Relation between farmers' education and their adoption of new techniques.

Figure 2

Relation between farmers' education and their adoption of new techniques.

Springs are the second source of water (called Ghoyool in Yemen). In this source, water is being collected into ponds next to the springs. Some of these ponds are old, others are new, and some are privately owned and others are publicly owned (Hovden 2007). After water is collected in the ponds, it seeps into open earth canals, especially in Yemen, whereas in Palestine the canals are currently being converted to cement-lined canals. Recently, some of these canals have been converted to plastic pipes, such as those in Wadi Fukin, Wadi al Far'a, and Dura al Qari’ (Figure 3). The water, which flows into either open canals or plastic pipes, is then divided into portions according to old traditional rights that have been used for hundreds of years (Tomazi & Naslund 2006). These traditions of water rights have been passed through generations orally, which are based on the Islamic water inheritance roles, and they are widely respected and accepted by the farmers (As Safadi 1985).
Figure 3

Location of the three study areas in Palestine.

Figure 3

Location of the three study areas in Palestine.
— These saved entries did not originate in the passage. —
(* ===== verification/GoBase64.v ===== *)
(** * encoding/base64: the standard encoding with padding

    EncodeToString and DecodeString of base64.StdEncoding, and that
    decoding inverts encoding. *)

From S2P Require Import Prelude GoStrings.

Definition b64_alphabet : gostr :=
  #"ABCDEFGHIJKLMNOPQRSTUVWXYZabcdefghijklmnopqrstuvwxyz0123456789+/".

Definition b64_char (v : Z) : ascii := nth (Z.to_nat v) b64_alphabet "A"%char.

Fixpoint index_of (c : ascii) (s : gostr) (i : Z) : option Z :=
  match s with
  | [] => None
  | d :: s' => if ch_eqb c d then Some i else index_of c s' (i + 1)
  end.

Definition b64_val (c : ascii) : option Z := index_of c b64_alphabet 0.

Definition b64_pad : ascii := "="%char.

(** The four characters of a 24-bit number. *)
Definition b64_quad (n : Z) : gostr :=
  [b64_char (n / 262144); b64_char ((n / 4096) mod 64); b64_char ((n / 64) mod 64); b64_char (n mod 64)].

Fixpoint b64_encode (s : gostr) : gostr :=
  match s with
  | [] => []
  | [a] => firstn 2 (b64_quad (byte_val a * 65536)) ++ [b64_pad; b64_pad]
  | [a; b] => firstn 3 (b64_quad (byte_val a * 65536 + byte_val b * 256)) ++ [b64_pad]
  | a :: b :: c :: s' => b64_quad (byte_val a * 65536 + byte_val b * 256 + byte_val c) ++ b64_encode s'
  end.

Definition is_newline (c : ascii) : bool := ch_eqb c (byte_of 10) || ch_eqb c (byte_of 13).

(** Quanta of four characters; the last may end in padding.  Bits left
    over in a padded quantum are not looked at. *)
Fixpoint b64_quanta (s : gostr) : option gostr :=
  match s with
  | [] => Some []
  | a :: b :: c :: d :: s' =>
      x ← b64_val a; y ← b64_val b;
      if ch_eqb d b64_pad then
        match s' with
        | [] =>
            if ch_eqb c b64_pad then Some [byte_of ((x * 262144 + y * 4096) / 65536)]
            else
              z ← b64_val c;
              let n := x * 262144 + y * 4096 + z * 64 in
              Some [byte_of (n / 65536); byte_of ((n / 256) mod 256)]
        | _ => None
        end
      else
        z ← b64_val c; v ← b64_val d;
        let n := x * 262144 + y * 4096 + z * 64 + v in
        rest ← b64_quanta s';
        Some (byte_of (n / 65536) :: byte_of ((n / 256) mod 256) :: byte_of (n mod 256) :: rest)
  | _ => None
  end.

Definition b64_decode (s : gostr) : option gostr :=
  b64_quanta (List.filter (fun c => negb (is_newline c)) s).

(** ** Decoding inverts encoding *)

Definition b64_ok (v : Z) : bool :=
  bool_decide (b64_val (b64_char v) = Some v) && negb (ch_eqb (b64_char v) b64_pad)
  && negb (is_newline (b64_char v)).

Lemma b64_char_ok v : 0 <= v < 64 ->
  b64_val (b64_char v) = Some v /\ ch_eqb (b64_char v) b64_pad = false /\ is_newline (b64_char v) = false.
Proof.
  intros Hv.
  assert (Hall : forallb b64_ok (map Z.of_nat (seq 0 64)) = true) by (vm_compute; reflexivity).
  rewrite forallb_forall in Hall. specialize (Hall v). unfold b64_ok in Hall.
  rewrite !andb_true_iff, !negb_true_iff, bool_decide_eq_true in Hall. destruct Hall as [[? ?] ?]; [|done].
  apply in_map_iff. exists (Z.to_nat v). split; [lia|]. apply in_seq. lia.
Qed.

(** The characters of a 24-bit number are in range and give it back. *)
Lemma quad_parts n : 0 <= n < 16777216 ->
  0 <= n / 262144 < 64 /\ 0 <= (n / 4096) mod 64 < 64 /\ 0 <= (n / 64) mod 64 < 64 /\ 0 <= n mod 64 < 64 /\
  n / 262144 * 262144 + (n / 4096) mod 64 * 4096 + (n / 64) mod 64 * 64 + n mod 64 = n.
Proof. intros Hn. Z.to_euclidean_division_equations. lia. Qed.

Lemma bytes_back a b c : 0 <= b < 256 -> 0 <= c < 256 ->
  (a * 65536 + b * 256 + c) / 65536 = a /\ ((a * 65536 + b * 256 + c) / 256) mod 256 = b /\
  (a * 65536 + b * 256 + c) mod 256 = c.
Proof. intros Hb Hc. Z.to_euclidean_division_equations. lia. Qed.

#[local] Opaque Z.div Z.modulo Z.mul Z.add.

Lemma b64_no_newline s : List.filter (fun c => negb (is_newline c)) (b64_encode s) = b64_encode s.
Proof.
  assert (Hq : forall n, 0 <= n < 16777216 -> forall c, c ∈ b64_quad n -> is_newline c = false).
  { intros n Hn c Hc. destruct (quad_parts n Hn) as (? & ? & ? & ? & _). unfold b64_quad in Hc.
    rewrite !elem_of_cons in Hc. destruct Hc as [->|[->|[->|[->|Hc%elem_of_nil]]]]; try done; by apply b64_char_ok. }
  assert (Hf : forall l, (forall c, c ∈ l -> is_newline c = false) ->
    List.filter (fun c => negb (is_newline c)) l = l).
  { induction l as [|c l IH]; intros Hl; [done|]. simpl. rewrite Hl by set_solver. simpl. f_equal. apply IH. set_solver. }
  induction s as [s IH] using (induction_ltof1 _ (@length ascii)). unfold ltof in IH.
  destruct s as [|a [|b [|c s]]]; [done|..].
  - apply Hf. intros x. pose proof (byte_val_range a). cbn [b64_encode b64_quad firstn app].
    intros Hx. destruct (decide (x = b64_pad)) as [->|]; [done|].
    apply (Hq (byte_val a * 65536)); [lia|]. unfold b64_quad. set_solver.
  - apply Hf. intros x. pose proof (byte_val_range a). pose proof (byte_val_range b). cbn [b64_encode b64_quad firstn app].
    intros Hx. destruct (decide (x = b64_pad)) as [->|]; [done|].
    apply (Hq (byte_val a * 65536 + byte_val b * 256)); [lia|]. unfold b64_quad. set_solver.
  - pose proof (byte_val_range a). pose proof (byte_val_range b). pose proof (byte_val_range c).
    cbn [b64_encode]. rewrite List.filter_app. rewrite IH by (simpl; lia). f_equal. apply Hf, Hq. lia.
Qed.

Lemma b64_decode_encode s : b64_decode (b64_encode s) = Some s.
Proof.
  unfold b64_decode. rewrite b64_no_newline.
  induction s as [s IH] using (induction_ltof1 _ (@length ascii)). unfold ltof in IH.
  destruct s as [|a [|b [|c s]]]; [done|..]; pose proof (byte_val_range a).
  - destruct (quad_parts (byte_val a * 65536)) as (H1 & H2 & H3 & H4 & E); [lia|].
    cbn [b64_encode b64_quad firstn app b64_quanta].
    destruct (b64_char_ok _ H1) as (-> & _), (b64_char_ok _ H2) as (-> & _). simpl.
    destruct (bytes_back (byte_val a) 0 0) as (E1 & _ & _); [lia..|].
    replace (_ / 65536) with (byte_val a); [by rewrite byte_of_byte_val|].
    Transparent Z.div Z.modulo Z.mul Z.add. Z.to_euclidean_division_equations. lia.
  - pose proof (byte_val_range b).
    destruct (quad_parts (byte_val a * 65536 + byte_val b * 256)) as (H1 & H2 & H3 & H4 & E); [lia|].
    cbn [b64_encode b64_quad firstn app b64_quanta].
    destruct (b64_char_ok _ H1) as (-> & _), (b64_char_ok _ H2) as (-> & _), (b64_char_ok _ H3) as (-> & -> & _). simpl.
    set (n := byte_val a * 65536 + byte_val b * 256) in *.
    assert (n mod 64 = 0) by (unfold n; Z.to_euclidean_division_equations; lia).
    replace (_ + _ + _) with n by lia.
    destruct (bytes_back (byte_val a) (byte_val b) 0) as (E1 & E2 & _); [lia..|].
    rewrite Z.add_0_r in E1, E2. fold n in E1, E2. rewrite E1, E2. by rewrite !byte_of_byte_val.
  - pose proof (byte_val_range b). pose proof (byte_val_range c).
    destruct (quad_parts (byte_val a * 65536 + byte_val b * 256 + byte_val c)) as (H2 & H3 & H4 & H5 & E); [lia|].
    cbn [b64_encode b64_quad firstn app b64_quanta].
    destruct (b64_char_ok _ H2) as (-> & _), (b64_char_ok _ H3) as (-> & _), (b64_char_ok _ H4) as (-> & _),
      (b64_char_ok _ H5) as (-> & -> & _). simpl.
    rewrite IH by (simpl; lia). simpl. rewrite E.
    destruct (bytes_back (byte_val a) (byte_val b) (byte_val c)) as (-> & -> & ->); [lia..|].
    by rewrite !byte_of_byte_val.
Qed.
Five old traditional ways of water division and water rights are being used in the three study areas, as follows:

  1. Division according to the judgment of the water manager (the manager is called ‘Taifee’ in Yemen or ‘Qanawati’ in Palestine). In this method of water division, the time devoted to each farmer depends mainly on the area of the land and the type of crop (Tomazi & Naslund 2006).

  2. Distribution according to the shadow of the sun during day time. In this method of water division, the shadow of an object (i.e. tree, large rock, etc.) under the sun is measured in feet and is then subdivided and devoted to different farmers according to well-known and fixed earth points (i.e. a certain rock point, tree, or any other fixed terrestrial mark).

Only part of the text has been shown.